On the holiest day of the Jewish calendar, a time of reflection and renewal, I often find myself fantasizing about bagels and orange juice. By late morning, my thoughts turning ever more frequently to coffee, my temples throbbing from caffeine withdrawal, my belly gnawing from hunger, I begin to snarl. As my stomach growls, so do I. By noon on Yom Kippur, I’m often a cranky mess, anxious and irritable with my husband and children, angry at myself for my shortcomings of spirit.
It was during one such moment last year, when an acquaintance who doesn’t observe a complete fast, asked why I put myself — and my family — through this misery. (My husband, because of a tendency to faint when he abstains from food, abandoned this ritual soon after his bar mitzvah year.) At that moment, I was too cantankerous to respond properly. I didn’t tell her about how at some point late in the afternoon, my mood shifts, about how the fast slows me down, allows me to appreciate the sun on my face as I amble back to services, helps me to savor the sweetness of family, the love of a friend.
I didn’t tell her about my long-standing tradition with one dear friend. My friend, who is single, has broken the fast with me for the past four or five years, arriving at my apartment an hour before the Neilah service, decked out in flowing, loose white garb from head to toe. It is an outfit that her sister warns will drive away potential suitors, but one that always puts me in a holiday mood. We are an earnest pair as we leisurely make our way to synagogue, avoiding gossip in a way I so often find difficult to manage, conversing in a manner that is both peaceable and joyful, and sometimes profound. Later, we stand beside one another, praying, swaying, singing, as the gates of heaven close, as Yom Kippur draws to an end.
This is my “meaningful fast.”
It hasn’t always been this way. As a young adult, I remember contemplating all the long day about the break fast to come; I recall focusing only on the finish line, the end of the abstinence, almost like a race. Then there was the year when I lived in Tokyo, when I woke up with a teary, sneezing, wheezing cold but fasted anyway, and almost vomited as the sun was setting.
In recent years, some Jews have tried to add a new dimension to the fast, augmenting its meaning. Amichai Lau Lavie, executive director of the innovative program Storahtelling, writes in his blog about how the approach of Yom Kippur inspired him to eat in a more mindful manner, examining both his health and the environmental impact. Rabbi David Kalb, who is director of Jewish education at the 92nd Street Y, knows of Jews who donate the cash value of one day’s meals to a charity that focuses on hunger.
I know I’m not alone in finding the fast challenging.
My friend Naomi Wilensky, who is a religious school director for a synagogue in upstate Ithaca, says, “The point is to fast with kavannah/intention, not for the purpose of deprivation. With that in mind, I always drink water. Traditionally water is not included in a fast, but not drinking water makes me feel so ill that I would not be able to concentrate on other matters of the day.”

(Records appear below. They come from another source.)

(* ===== verification/PromiseInstall.v ===== *)
(** * Properties of the Promise controller: dependencies, requirements and the API *)

From S2P Require Import Prelude GoLib Codec Meta Api Kube Client Shared ResourceUtil Promise PromiseStore.
From S2P Require Import PromiseFacts Frame WorkCreatorFacts PipelineFactory Workflow DynamicController PromiseController.
Import PromiseReconciler.

(** ** Static dependencies *)
Definition dependency_labels (promise : Promise) : Labels :=
  GetWorkLabels (GetName promise) "" "" WorkTypeStaticDependency ∪ GenerateSharedLabels promise.

Lemma dependency_labels_shared promise : GenerateSharedLabels promise ⊆ dependency_labels promise.
Proof.
unfold dependency_labels, GenerateSharedLabels, GenerateSharedLabelsForPromise.
apply map_subseteq_spec. intros k v. rewrite lookup_insert_Some, lookup_empty.
intros [[<- <-]|[_ [=]]]. apply lookup_union_Some_l. unfold GetWorkLabels.
rewrite !bool_decide_false by (by intros []). rewrite lookup_insert_ne by done. apply lookup_insert_eq.
Qed.

Lemma dependency_labels_type promise :
  GetWorkLabels (GetName promise) "" "" WorkTypeStaticDependency ⊆ dependency_labels promise.
Proof. apply map_union_subseteq_l. Qed.

Section dependencies.
Context {S : Type} `{World S, Viewed S, !WorldLaws S, Lib, !LibLaws, Codec, !CodecLaws}.
Context `{YamlEncoder, TimeLib}.
Implicit Types s : S.

(** C26: Applying the static dependencies of a Promise leaves exactly one Work with their
    labels, whose only workload decompresses to the marshalled dependencies; it
    is created or its spec replaced, every other Work and everything else stays,
    and nothing changes on an error.  The Work carries the labels by which it is
    found again, both when the dependencies are removed from the Promise and when
    the Promise is deleted. *)
Theorem dependencies_delivered promise s :
  keyed (c_works (view s)) → no_zombies (c_works (view s)) →
  wp (applyWorkForStaticDependencies promise) (λ r s',
    match r with
    | Ok _ => ∃ yaml w wl, Dependencies_Marshal (prs_dependencies (r_spec promise)) = inr yaml ∧
        one_work SystemNamespace (dependency_labels promise) (r_spec w) (view s) (view s') w ∧
        mjoin (wg_workloads <$> ws_workloadGroups (r_spec w)) = [wl] ∧
        DecompressContent (wl_content wl) = inr yaml ∧
        work_matches SystemNamespace
          (GetWorkLabels (GetName promise) "" "" WorkTypeStaticDependency) w ∧
        GenerateSharedLabels promise ⊆ GetLabels w
    | _ => view s' = view s
    end) s.
Proof.
intros Hkey Hzomb. unfold applyWorkForStaticDependencies, NewPromiseDependenciesWork.
apply wp_bind. eapply wp_mono; [by apply wp_GenerateObjectName|]. intros [name|e|] s1 [Hv1 _]; [|done..].
apply wp_bind. unfold of_sum.
destruct (Dependencies_Marshal _) as [e|yaml]; [by apply wp_fail|]. apply wp_ret. cbv zeta.
match goal with |- context [SetLabels _ ?x] => set (work0 := x) end.
assert (labels_Merge (GetLabels work0) (GetWorkLabels (GetName promise) "" "" WorkTypeStaticDependency) =
  dependency_labels promise) as -> by (rewrite merge_spec; done).
set (work := SetLabels (dependency_labels promise) work0).
assert (∀ c w, one_work SystemNamespace (dependency_labels promise) (r_spec work) (view s) c w →
  ∃ yaml' w wl, inr yaml = inr (A:=error) yaml' ∧
    one_work SystemNamespace (dependency_labels promise) (r_spec w) (view s) c w ∧
    mjoin (wg_workloads <$> ws_workloadGroups (r_spec w)) = [wl] ∧
    DecompressContent (wl_content wl) = inr yaml' ∧
    work_matches SystemNamespace (GetWorkLabels (GetName promise) "" "" WorkTypeStaticDependency) w ∧
    GenerateSharedLabels promise ⊆ GetLabels w) as Hend.
{ intros c w Hw. pose proof (ow_spec _ _ _ _ _ _ Hw) as Hsp. destruct (ow_matches _ _ _ _ _ _ Hw) as [Hns Hl].
  eexists yaml, w, _. split_and!; [done|by rewrite Hsp|by rewrite Hsp| | |].
  - apply decompress_compressed.
  - split; [done|]. etrans; [apply dependency_labels_type|done].
  - etrans; [apply dependency_labels_shared|done]. }
apply wp_bind, wp_GetWork; [| | |congruence].
{ intros E. pose proof (dependency_labels_shared promise) as Hs. change (GetLabels work) with
    (dependency_labels promise) in E. rewrite E in Hs. apply (map_subseteq_spec _ _) with (i := PromiseNameLabel) (x := GetName promise) in Hs;
  [by rewrite lookup_empty in Hs|apply lookup_insert_eq]. }
- intros s2 Hv2 Hnone. rewrite Hv1 in Hnone. apply wp_bind, wp_Create; [|congruence].
  intros uid t gen s3 _ Hv3. apply wp_ret. rewrite Hv3, Hv2, Hv1. eapply Hend.
  apply (one_work_created _ _ work); [|done]. split; [by right|done].
- intros k w s2 Hv2 Hk Hm Honly. rewrite Hv1 in Hk, Honly. apply wp_bind, wp_Now. intros now s3 Hv3.
  apply wp_bind, wp_Update; [|congruence].
  intros old gen s4 Hold Hv4. apply wp_ret. rewrite Hv4, Hv3, Hv2, Hv1. rewrite Hv3, Hv2, Hv1 in Hold.
  assert (key w = k) as <- by (by apply Hkey).
  change (c_works (view s) !! key w = Some old) in Hold. rewrite Hk in Hold. injection Hold as <-.
  eapply Hend. by apply (one_work_updated _ _ w (SetAnnotations _ (set_spec (r_spec work) w))).
Qed.
End dependencies.

(** ** Requirements *)

(** The required Promise is installed at the required version and available. *)
Definition satisfied `{PromiseCodec} (c : Cluster) (req : RequiredPromise) : Prop :=
  ∃ p, typed_promises c !! ("", rp_name req) = Some p ∧
    prst_version (r_status p) = rp_version req ∧ prst_status (r_status p) = PromiseStatusAvailable.

(** The same Promise, but for who requires it. *)
Definition same_promise (p p' : Promise) : Prop :=
  r_meta p' = r_meta p ∧ r_spec p' = r_spec p ∧
  with_requiredBy [] (r_status p') = with_requiredBy [] (r_status p).

Definition same_promises `{PromiseCodec} (c c' : Cluster) : Prop :=
  only_promises c c' ∧
  ∀ k, option_Forall2 same_promise (typed_promises c !! k) (typed_promises c' !! k).

#[global] Instance same_promise_preorder : PreOrder same_promise.
Proof.
split; [by intros p|]. intros a b c (?&?&?) (?&?&?). split_and!; congruence.
Qed.
#[global] Instance same_promises_preorder `{PromiseCodec} : PreOrder same_promises.
Proof.
split.
- intros c. split; [done|]. intros k. by destruct (_ !! k); constructor.
- intros a b c [Hab Hab'] [Hbc Hbc']. split; [by etrans|]. intros k. specialize (Hab' k). specialize (Hbc' k).
  destruct (typed_promises a !! k), (typed_promises b !! k), (typed_promises c !! k);
    inversion Hab'; inversion Hbc'; constructor; by etrans.
Qed.

Lemma same_promises_satisfied `{PromiseCodec} c c' req :
  same_promises c c' → satisfied c' req → satisfied c req.
Proof.
intros [_ Hs] (p' & Hp' & Hv & Ha). specialize (Hs ("", rp_name req)). rewrite Hp' in Hs.
inversion Hs as [p ? (_ & _ & Hst) Hp|]. exists p. split_and!; [done| |].
- rewrite <-Hv. by injection Hst.
- rewrite <-Ha. by injection Hst.
Qed.

Definition typed_keyed `{PromiseCodec} (c : Cluster) : Prop :=
  ∀ k p, typed_promises c !! k = Some p → key p = k.

Lemma same_promises_keyed `{PromiseCodec} c c' : same_promises c c' → typed_keyed c → typed_keyed c'.
Proof.
intros [_ Hs] Hk k p' Hp'. specialize (Hs k). rewrite Hp' in Hs.
inversion Hs as [p ? (Hm & _) Hp|]. unfold key. rewrite Hm. exact (Hk _ _ (eq_sym Hp)).
Qed.

Lemma keyed_typed `{PromiseCodec} c : keyed (c_promises c) → typed_keyed c.
Proof.
intros Hk k p (u & Hu & Hd)%typed_lookup. rewrite (decode_promise_key _ _ Hd). by apply Hk.
Qed.

(** The entry of the status for a requirement. *)
Definition entry_for `{PromiseCodec} (c : Cluster) (req : RequiredPromise) (st : RequiredPromiseStatus) : Prop :=
  rps_name st = rp_name req ∧ rps_version st = rp_version req ∧
  (rps_state st = requirementStateInstalled → satisfied c req).

Section requirements.
Context {S : Type} `{World S, Viewed S, !WorldLaws S, PromiseCodec, !PromiseCodecLaws}.
Implicit Types s : S.

Lemma wp_markRequired v promise required s :
  typed_promises (view s) !! key required = Some required →
  wp (markRequiredPromiseAsRequired v promise required)
    (post (λ _ s', same_promises (view s) (view s')) (λ _ _, False)) s.
Proof.
intros Hr. unfold markRequiredPromiseAsRequired. apply wp_bind, wp_try.
apply (wp_StatusUpdatePromise _ required); [done| |].
- intros s' Ho Ht. apply wp_ret. cbn [post]. split; [done|]. intros k. rewrite Ht. cbn.
  change (key (set_pst _ required)) with (key required). destruct (decide (k = key required)) as [->|Hne].
  + rewrite lookup_insert_eq, Hr. by constructor.
  + rewrite lookup_insert_ne by done. by destruct (typed_promises (view s) !! k); constructor.
- intros e s' Hv. apply wp_ret. cbn [post]. by rewrite Hv.
Qed.

Lemma not_fulfilled_status condition r m :
  cond_status (updateConditionNotFulfilled condition r m) ≠ ConditionTrue.
Proof. unfold updateConditionNotFulfilled. cbn. case_bool_decide as E; [done|by rewrite E]. Qed.

Lemma wp_evaluateRequirement promise req condition s :
  typed_keyed (view s) →
  wp (evaluateRequirement promise req condition)
    (post (λ a s', same_promises (view s) (view s') ∧ entry_for (view s) req a.1 ∧
             cond_type a.2 = cond_type condition ∧
             (cond_status a.2 = ConditionTrue →
                cond_status condition = ConditionTrue ∧ rps_state a.1 = requirementStateInstalled))
          (λ _ _, False)) s.
Proof.
intros Hk. unfold evaluateRequirement. cbv zeta. apply wp_bind, wp_try, wp_GetPromise.
2:{ intros e s1 Hv1. destruct (IsNotFound e); apply wp_bind, wp_Eventf; intros s2 Hv2; apply wp_ret;
    cbn [post]; rewrite Hv2, Hv1; (split; [done|]);
    (split_and!; [by split_and!|done|by intros ?%not_fulfilled_status]). }
intros required s1 Hv1 Hr. pose proof (Hk _ _ Hr) as Hkr. apply wp_bind.
eapply wp_mono with (Q := post (λ a s', view s' = view s ∧ entry_for (view s) req a.1 ∧
  cond_type a.2 = cond_type condition ∧ (cond_status a.2 = ConditionTrue →
    cond_status condition = ConditionTrue ∧ rps_state a.1 = requirementStateInstalled)) (λ _ _, False)).
{ destruct (bool_decide (prst_version _ ≠ _)) eqn:Ev;
    [|destruct (bool_decide (prst_status _ ≠ _)) eqn:Ea]; cbn [orb].
  3:{ apply bool_decide_eq_false, dec_stable in Ev, Ea. apply wp_ret. cbn [post].
      split_and!; [done| |done|done]. split_and!; [done|done|]. intros _. by exists required. }
  all: destruct (generateRequirementState _ _ _) as [reason state] eqn:Eg; unfold generateRequirementState in Eg;
    rewrite Ev, ?Ea in Eg; injection Eg as <- <-;
    apply wp_bind, wp_Eventf; intros s2 Hv2; apply wp_ret; cbn [post];
    (split; [congruence|]); (split_and!; [by split_and!|done|by intros ?%not_fulfilled_status]). }
intros [a|e|] s2 Hs2; cbn [post] in Hs2; [|done|done]. destruct Hs2 as (Hv2 & Ha).
apply wp_bind. eapply wp_mono; [apply wp_markRequired; rewrite Hv2, Hkr; exact Hr|].
intros [[]|e|] s3 Hs3; cbn [post] in Hs3; [|done|done]. apply wp_ret. cbn [post]. by rewrite <-Hv2 at 1.
Qed.

Lemma wp_generateStatus promise s :
  typed_keyed (view s) →
  wp (generateStatusAndMarkRequirements promise)
    (post (λ u s', same_promises (view s) (view s') ∧
             Forall2 (entry_for (view s)) (prs_requiredPromises (r_spec promise)) u.2 ∧
             cond_type u.1 = "RequirementsFulfilled" ∧
             (cond_status u.1 = ConditionTrue →
                Forall (λ st, rps_state st = requirementStateInstalled) u.2))
          (λ _ _, False)) s.
Proof.
intros Hk. unfold generateStatusAndMarkRequirements. apply wp_bind, wp_stamped. intros now s1 Hv1.
apply wp_bind, (wp_foldM _ (λ done _ u s', same_promises (view s) (view s') ∧
  Forall2 (entry_for (view s)) done u.2 ∧ cond_type u.1 = "RequirementsFulfilled" ∧
  (cond_status u.1 = ConditionTrue → Forall (λ st, rps_state st = requirementStateInstalled) u.2))).
- rewrite Hv1. split_and!; [done|constructor|done|constructor].
- intros done req todo [c l] s2 _ (Hsame & Hl & Ht & Hc). cbn [fst snd] in *. apply wp_bind.
  eapply wp_mono; [apply wp_evaluateRequirement; by eapply same_promises_keyed|].
  intros [[st c']|e|] s3 Hs3; cbn [post fst snd] in Hs3; [|done|done].
  destruct Hs3 as (Hs3 & (Hn & Hver & Hst) & Ht' & Hc'). apply wp_ret. cbn [fst snd].
  split_and!; [by etrans| |congruence|].
  + apply Forall2_app; [done|]. constructor; [|constructor]. split_and!; [done|done|].
    intros Hi. eapply same_promises_satisfied; [exact Hsame|]. by apply Hst.
  + intros [Hct Hi]%Hc'. apply Forall_app. split; [by apply Hc|by constructor].
- intros [c l] s2 Hs2. apply wp_bind. case_match; [apply wp_Eventf; intros s3 Hv3|];
    apply wp_ret; cbn [post]; rewrite ?Hv3; [exact Hs2|]. apply wp_ret. exact Hs2.
Qed.

Lemma update_condition_get (cs : list Condition) c d :
  snd <$> list_find (λ x, cond_type x = cond_type c) (update_condition cs c).2 = Some d →
  cond_status d = cond_status c.
Proof.
induction cs as [|x cs IH]; cbn [update_condition].
- cbn. rewrite decide_True by done. by intros [= <-].
- case_bool_decide as Et.
  + case_bool_decide as Es; cbn; rewrite decide_True by done; intros [= <-]; [done|].
    by apply dec_stable in Es || exact Es.
  + destruct (update_condition cs c) as [b cs']. cbn in *. rewrite decide_False by done.
    intros Hd. apply IH. destruct (list_find _ cs') as [[i y]|]; [|done]. exact Hd.
Qed.

End requirements.

(** ** The CRD that is served *)
Record with_status (v v' : CRDVersion) : Prop := {
  vs_name : cv_name v' = cv_name v;
  vs_storage : cv_storage v' = cv_storage v;
  vs_subresource : cv_statusSubresource v' = true;
  vs_columns : cv_printerColumns v' ≠ [];
  vs_schema : ∃ sch sch', cv_schema v = Some sch ∧ cv_schema v' = Some sch' ∧
    property "status" sch' = Some status_schema ∧ ∀ k, k ≠ "status" → property k sch' = property k sch;
}.

Lemma set_status_fields_on_spec v :
  match set_status_fields_on v with
  | Ok v' => with_status v v'
  | Fail _ => False
  | Panicked => (cv_schema v ≫= schema_properties) = None
  end.
Proof.
unfold set_status_fields_on. destruct (cv_schema v) as [[t m [props|] r]|] eqn:E; [|done|done].
split; cbn; [done|done|done| |].
- case_bool_decide as Hl; [done|]. by intros Hnil; rewrite Hnil in Hl.
- eexists _, _. split_and!; [done|done| |]; unfold property, props_of; cbn.
  + by rewrite prop_get_set, bool_decide_true.
  + intros k Hk. by rewrite prop_get_set, bool_decide_false.
Qed.

(** C31: Every version of the CRD that is served for a Promise has the status subresource,
    the schema of the status kept by the controllers, and printer columns; its
    other properties, its name and whether it is stored are as the author wrote
    them.  The controller panics exactly on a version that comes without the properties
    of its schema. *)
Theorem served_versions_have_status crd :
  match setStatusFieldsOnCRD crd with
  | Ok crd' => r_meta crd' = r_meta crd ∧
      Forall2 with_status (crd_versions (r_spec crd)) (crd_versions (r_spec crd'))
  | Fail _ => False
  | Panicked => Exists (λ v, (cv_schema v ≫= schema_properties) = None) (crd_versions (r_spec crd))
  end.
Proof.
unfold setStatusFieldsOnCRD.
assert (match set_status_fields_from (crd_versions (r_spec crd)) with
  | Ok vs => Forall2 with_status (crd_versions (r_spec crd)) vs
  | Fail _ => False
  | Panicked => Exists (λ v, (cv_schema v ≫= schema_properties) = None) (crd_versions (r_spec crd))
  end) as Hvs.
{ induction (crd_versions (r_spec crd)) as [|v vs IH]; [constructor|]. cbn.
  pose proof (set_status_fields_on_spec v) as Hv.
  destruct (set_status_fields_on v), (set_status_fields_from vs); try done;
    by (constructor || (by left) || (by right)). }
destruct (set_status_fields_from _); [by split|done|done].
Qed.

The goal of fasting is “a letting go of preparing, clearing up after and thinking about food while one travels deeply toward uninterrupted desired transformation,” writes Rabbi Goldie Milgram on her website, reclaimingjudaism.org. But since the rabbi’s blood sugar tends to drop precipitously, she eats 10 peanuts at mid-day.
For Rabbi Karen Reiss Medwed, assistant professor of Jewish education at Hebrew College in Massachusetts, the experience of fasting depends on a host of factors, some of which are beyond our control. “If the synagogue service fits one’s personal expectations, the prayers are both pleasing and evocative, the spoken word is meaningful and enhancing — then the fasting only serves to further help you enter inwards to a contemplative centering wherein one can attain a deeper sense of wholeness, connectivity and growth of self.”
The rabbi acknowledges: “Yes, I have been there once or twice and only having experienced it can I imagine it happening again.”